After all, it's not as if our government is unaware of, or reluctant to use, the Unlawful Activities (Prevention) Act. It has just used that very act against SIMI.
Let me make a couple of things clear here. First, I don't like bans. They achieve nothing except underground sympathy and support for the banned, undermining the ostensible reason for the ban in the first place. Second, I don't like sections 153-A and 153-B of the IPC. I think they constrict free speech, which is a dangerous thing to allow a government to do. You don't fight hate speech with official bans. You fight it by publicly and repeatedly demonstrating the dangers of such speech and treating those who indulge in it as the outcasts they must be.
Yet, when people argue like this, helpful men like AL choose the easy route and pretend that they must be defending such bodies as SIMI. Indeed, AL aims his gun at the "secular wolves" and fires with skill and verve, not forgetting helpfulness. But he quite deliberately misses the point. Which is that nobody would object to the ban on SIMI if the government showed a scrupulous fairness in applying these acts and bans. (After all, nobody wants thugs roaming free -- yes, believe me, not even those "secular" journalists that make AL "puke"). If the government was indeed that fair, going by AL's own explanation of the ban on SIMI the government would clearly also have to ban the Sena.
Instead, that party actually is part of this government. Think of that for a moment. How much revulsion would AL feel, would I feel, would you reading this feel, if A B Vajpayee appointed members of SIMI as ministers? Yet members of the Shiv Sena are precisely that: ministers in Prime Minister Atal Bihari Vajpayee's Cabinet.
And since there is this transparent, brazen partiality in the application of the laws of our land, since helpful men like AL quote so extensively to actually defend such partiality, you will have to forgive those of us who believe this ban on SIMI had nothing to do with SIMI's criminal activities. It had everything to do with simple political expediency.

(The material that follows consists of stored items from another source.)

(** ** Transports

    [N] is the state of the network, [T] a transport.  [tr_open] and
    [tr_close] give the type and the message of a [TTransportException]. *)
Class Transports (N T : Type) := {
  tr_new : N → string → Z → T * N;
  tr_open : N → T → option (Z * string) * N;
  tr_close : N → T → option (Z * string) * N;
  tr_is_open : N → T → bool;
}.

(** [RpcClient<Client, Transport>]; the transport is null, and the handler
    there, in a client made for dependency injection. *)
Record RpcClient (T : Type) := {
  addr_ : string;
  port_ : Z;
  transport_ : option T;
  client_ : bool;
}.
Arguments addr_ {T}. Arguments port_ {T}. Arguments transport_ {T}. Arguments client_ {T}.

Section rpc_client.
Context {N T : Type} `{!Transports N T}.
Implicit Types (n : N) (c : RpcClient T).

(** The constructors. *)
Definition new_client n (addr : string) (port : Z) : RpcClient T * N :=
  let '(t, n) := tr_new n addr port in
  ({| addr_ := addr; port_ := port; transport_ := Some t; client_ := true |}, n).
Definition new_client_at n (addr : RpcNodeAddress) : RpcClient T * N := new_client n (host addr) (port addr).
Definition injected_client : RpcClient T :=
  {| addr_ := ""; port_ := 0; transport_ := None; client_ := true |}.

Definition rc_open n c : option (Z * string) * N :=
  match transport_ c with Some t => tr_open n t | None => (None, n) end.
Definition rc_close n c : option (Z * string) * N :=
  match transport_ c with Some t => tr_close n t | None => (None, n) end.
Definition is_open n c : bool :=
  match transport_ c with
  | Some t => tr_is_open n t
  | None => client_ c
  end.

(** The destructor; an exception that leaves it ends the process. *)
Definition rc_destroy n c : run N :=
  if is_open n c then
    match rc_close n c with
    | (None, n) => Done n
    | (Some _, _) => Fatal "exception in a destructor"
    end
  else Done n.

(** [RpcClientFactory::open] and [close].  When [client->open()] throws, the
    new client is destroyed. *)
Definition factory_open n (host : string) (port : Z) : run ((RpcClient T + Z * string) * N) :=
  let '(c, n) := new_client n host port in
  match rc_open n c with
  | (None, n) => Done (inl c, n)
  | (Some e, n) => n ← rc_destroy n c; Done (inr e, n)
  end.
Definition factory_close n c : option (Z * string) * N := rc_close n c.

(** The shape of every remote call:
    [try { auto client = factory->open(address); client->handler()->...;
    factory->close(client); } catch ...]; the shared pointer drops the client
    at the end of the block in any case. *)
Definition with_connection {A V} (addr : RpcNodeAddress) (call : V → outcome A * V) (v : V) n
    : run (outcome A * V * N) :=
  '(opened, n) ← factory_open n (host addr) (port addr);
  match opened with
  | inr (type, what) => Done (Transport type what, v, n)
  | inl c =>
      let '(o, v) := call v in
      let '(o, n) :=
        match o with
        | Reply _ =>
            match factory_close n c with
            | (None, n) => (o, n)
            | (Some (type, what), n) => (Transport type what, n)
            end
        | _ => (o, n)
        end in
      n ← rc_destroy n c;
      Done (o, v, n)
  end.

(** [VSFSRpcClient::connect], [disconnect] and the destructor, as far as the
    connection to the primary goes: [master_client_] stays open between them. *)
Definition connect_primary n (addr : RpcNodeAddress) : run (Status * option (RpcClient T) * N) :=
  '(opened, n) ← factory_open n (host addr) (port addr);
  Done (match opened with
        | inl c => (OK, Some c, n)
        | inr (type, what) => (Err type what, None, n)
        end).
Definition disconnect n c : Status * N :=
  match rc_close n c with
  | (None, n) => (OK, n)
  | (Some (type, what), n) => (Err type what, n)
  end.
Definition destroy_client n (master_client_ : option (RpcClient T)) : run N :=
  match master_client_ with
  | None => Done n
  | Some c => let '(_, n) := disconnect n c in rc_destroy n c
  end.
End rpc_client.

(** What Thrift promises: a transport is made closed; [open] opens it unless it
    throws; after [close] it is closed, even if [close] threw; the other
    transports are not touched. *)
Class TransportsSpec (N T : Type) `{!Transports N T} := {
  tr_live : N → T → Prop;
  tr_keeps (n n' : N) (t : T) : Prop := ∀ t', t' ≠ t → tr_live n t' →
    tr_live n' t' ∧ tr_is_open n' t' = tr_is_open n t';
  tr_new_spec n addr port t n' : tr_new n addr port = (t, n') →
    ¬ tr_live n t ∧ tr_live n' t ∧ tr_is_open n' t = false ∧ tr_keeps n n' t ∧
    (∀ t', tr_live n' t' → t' = t ∨ tr_live n t');
  tr_open_spec n t e n' : tr_live n t → tr_open n t = (e, n') →
    tr_live n' t ∧ tr_is_open n' t = bool_decide (e = None) ∧ tr_keeps n n' t ∧
    (∀ t', tr_live n' t' → tr_live n t');
  tr_close_spec n t e n' : tr_live n t → tr_close n t = (e, n') →
    tr_live n' t ∧ tr_is_open n' t = false ∧ tr_keeps n n' t ∧ (∀ t', tr_live n' t' → tr_live n t');
}.

Section balance.
Context {N T : Type} `{!Transports N T, !TransportsSpec N T}.

(** No connection was lost, and none is left over. *)
Definition balanced (n n' : N) : Prop :=
  (∀ t : T, tr_live n t → tr_live n' t ∧ tr_is_open n' t = tr_is_open n t) ∧
  ∀ t, tr_live n' t → tr_live n t ∨ tr_is_open n' t = false.

#[export] Instance balanced_preorder : PreOrder balanced.
Proof.
  split.
  - intros n. split; auto.
  - intros n1 n2 n3 [H1 H1'] [H2 H2']. split.
    + intros t Ht. destruct (H1 t Ht) as [Ht2 <-]. by apply H2.
    + intros t Ht. destruct (H2' t Ht) as [Ht2|]; [|by right].
      destruct (H1' t Ht2) as [|Hc]; [by left|]. right. by rewrite (proj2 (H2 t Ht2)).
Qed.

(** A client that uses a new transport only. *)
Definition uses_new (n n' : N) (c : RpcClient T) (open : bool) : Prop :=
  ∃ t, transport_ c = Some t ∧ ¬ tr_live n t ∧ tr_live n' t ∧ tr_is_open n' t = open ∧ tr_keeps n n' t ∧
    ∀ t', tr_live n' t' → t' = t ∨ tr_live n t'.

Lemma uses_new_balanced n n' c : uses_new n n' c false → balanced n n'.
Proof.
  intros (t&_&Hnew&Hlive&Hopen&Hkeep&Honly). split.
  - intros t' Ht'. apply Hkeep; [|done]. by intros ->.
  - intros t' Ht'. destruct (Honly t' Ht') as [->|]; auto.
Qed.

Lemma uses_new_step n n1 n2 c b b' t :
  transport_ c = Some t → uses_new n n1 c b → tr_live n2 t → tr_is_open n2 t = b' → tr_keeps n1 n2 t →
  (∀ t', tr_live n2 t' → tr_live n1 t') → uses_new n n2 c b'.
Proof.
  intros Ht (t0&Ht0&Hnew&Hlive&Hopen&Hkeep&Honly) Hl2 Ho2 Hk2 Hon2. simplify_eq.
  exists t. split_and!; auto. intros t' Hne Ht'. destruct (Hkeep t' Hne Ht') as [Hl1 <-]. by apply Hk2.
Qed.

Lemma rc_close_new n n1 c b e n2 :
  uses_new n n1 c b → rc_close n1 c = (e, n2) → uses_new n n2 c false.
Proof.
  intros Hu Hc. pose proof Hu as (t&Ht&_&Hl&_). unfold rc_close in Hc. rewrite Ht in Hc.
  destruct (tr_close_spec _ _ _ _ Hl Hc) as (?&?&?&?). by eapply uses_new_step.
Qed.

Lemma rc_destroy_new n n1 c b n2 :
  uses_new n n1 c b → rc_destroy n1 c = Done n2 → uses_new n n2 c false.
Proof.
  intros Hu. pose proof Hu as (t&Ht&_&_&Ho&_). unfold rc_destroy, is_open. rewrite Ht, Ho.
  destruct b.
  - destruct (rc_close n1 c) as [[e|] n3] eqn:Hc; intros; simplify_eq. by eapply rc_close_new.
  - by intros [= <-].
Qed.

Lemma factory_open_new n host port r n' :
  factory_open n host port = Done (r, n') →
  match r with inl c => uses_new n n' c true | inr _ => balanced n n' end.
Proof.
  unfold factory_open, new_client. destruct (tr_new n host port) as [t n1] eqn:Hn.
  destruct (tr_new_spec _ _ _ _ _ Hn) as (Hnew&Hl&Hc&Hk&Hon).
  set (c := {| addr_ := host; port_ := port; transport_ := Some t; client_ := true |}).
  assert (uses_new n n1 c false) as Hu by (by exists t).
  unfold rc_open. simpl. destruct (tr_open n1 t) as [e n2] eqn:Ho.
  destruct (tr_open_spec _ _ _ _ Hl Ho) as (Hl2&Ho2&Hk2&Hon2).
  assert (uses_new n n2 c (bool_decide (e = None))) as Hu2 by (by eapply (uses_new_step n n1 n2 c)).
  destruct e as [[type what]|]; simpl.
  - destruct (rc_destroy n2 c) as [n3|] eqn:Hd; simpl; [|done]. intros; simplify_eq.
    by eapply uses_new_balanced, rc_destroy_new.
  - by intros; simplify_eq.
Qed.

Lemma with_connection_balanced {A V} addr (call : V → outcome A * V) v n o v' n' :
  with_connection addr call v n = Done (o, v', n') → balanced n n'.
Proof.
  unfold with_connection.
  destruct (factory_open n (host addr) (port addr)) as [[[c|[type what]] n1]|] eqn:Hopen; simpl; [| |done].
  - apply factory_open_new in Hopen. destruct (call v) as [o1 v1].
    destruct o1 as [a|ouch|type what].
    + destruct (factory_close n1 c) as [e n2] eqn:Hclose.
      apply (rc_close_new n n1 c true) in Hclose; [|done].
      destruct e as [[type what]|]; (destruct (rc_destroy n2 c) as [n3|] eqn:Hd; simpl; [|done]);
        intros; simplify_eq; by eapply uses_new_balanced, rc_destroy_new.
    + destruct (rc_destroy n1 c) as [n3|] eqn:Hd; simpl; [|done].
      intros; simplify_eq. by eapply uses_new_balanced, rc_destroy_new.
    + destruct (rc_destroy n1 c) as [n3|] eqn:Hd; simpl; [|done].
      intros; simplify_eq. by eapply uses_new_balanced, rc_destroy_new.
  - apply factory_open_new in Hopen. by intros; simplify_eq.
Qed.

(** The connection to the primary is open from [connect] to the destructor. *)
Lemma primary_connection n addr n1 n2 n3 s c :
  connect_primary n addr = Done (s, c, n1) → balanced n1 n2 → destroy_client n2 c = Done n3 →
  balanced n n3.
Proof.
  unfold connect_primary.
  destruct (factory_open n (host addr) (port addr)) as [[[c1|[type what]] n']|] eqn:Hopen; simpl; [| |done];
    intros [= <- <- <-] [Hb Hb']; apply factory_open_new in Hopen; simpl.
  - destruct (disconnect n2 c1) as [s' n4] eqn:Hdis. intros Hd.
    destruct Hopen as (t&Ht&Hnew&Hl&Ho&Hk&Hon). destruct (Hb t Hl) as [Hl2 Ho2].
    assert (∃ e, rc_close n2 c1 = (e, n4)) as [e Hc].
    { unfold disconnect in Hdis. destruct (rc_close n2 c1) as [[[]|] ?]; simplify_eq; eauto. }
    unfold rc_close in Hc. rewrite Ht in Hc.
    destruct (tr_close_spec _ _ _ _ Hl2 Hc) as (Hl4&Hc4&Hk4&Hon4).
    unfold rc_destroy, is_open in Hd. rewrite Ht, Hc4 in Hd. injection Hd as <-. split.
    + intros t' Ht'. assert (t' ≠ t) as Hne by (by intros ->).
      destruct (Hk t' Hne Ht') as [Hl' <-]. destruct (Hb t' Hl') as [Hl2' <-]. by apply Hk4.
    + intros t' Ht'. pose proof (Hon4 t' Ht') as Hl2'.
      destruct (Hb' t' Hl2') as [Hl'|Hcl'].
      * destruct (Hon t' Hl') as [->|]; [by right|by left].
      * destruct (decide (tr_is_open n4 t' = false)) as [|Hno]; [by right|]. exfalso.
        assert (t' ≠ t) as Hne by (intros ->; congruence).
        destruct (Hk4 t' Hne Hl2') as [_ Heq]. congruence.
  - intros [= <-]. etrans; [exact Hopen|]. by split.
Qed.
End balance.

Political expediency has its problems any time. But these days it's worth remembering: it is just this kind of partiality that breeds the terror that we are so anxious to fight. Or, to put it another way, nobody will take our protestations about terrorism seriously -- which is just what we are seeing -- until we fight it within our country. Fairly and firmly.
I look at it this way. I have no particular liking for Dubya Bush or his politics or his policies, both before and after September 11. But I feel absolutely sure of one thing. Let's say a prominent American politician wrote these sentences in an article:
50 million blacks in the United States will stage an armed insurrection. They form one of Mexico's atomic bombs.
I don't believe he, or his party, would be rewarded with senior posts in Dubya's Cabinet.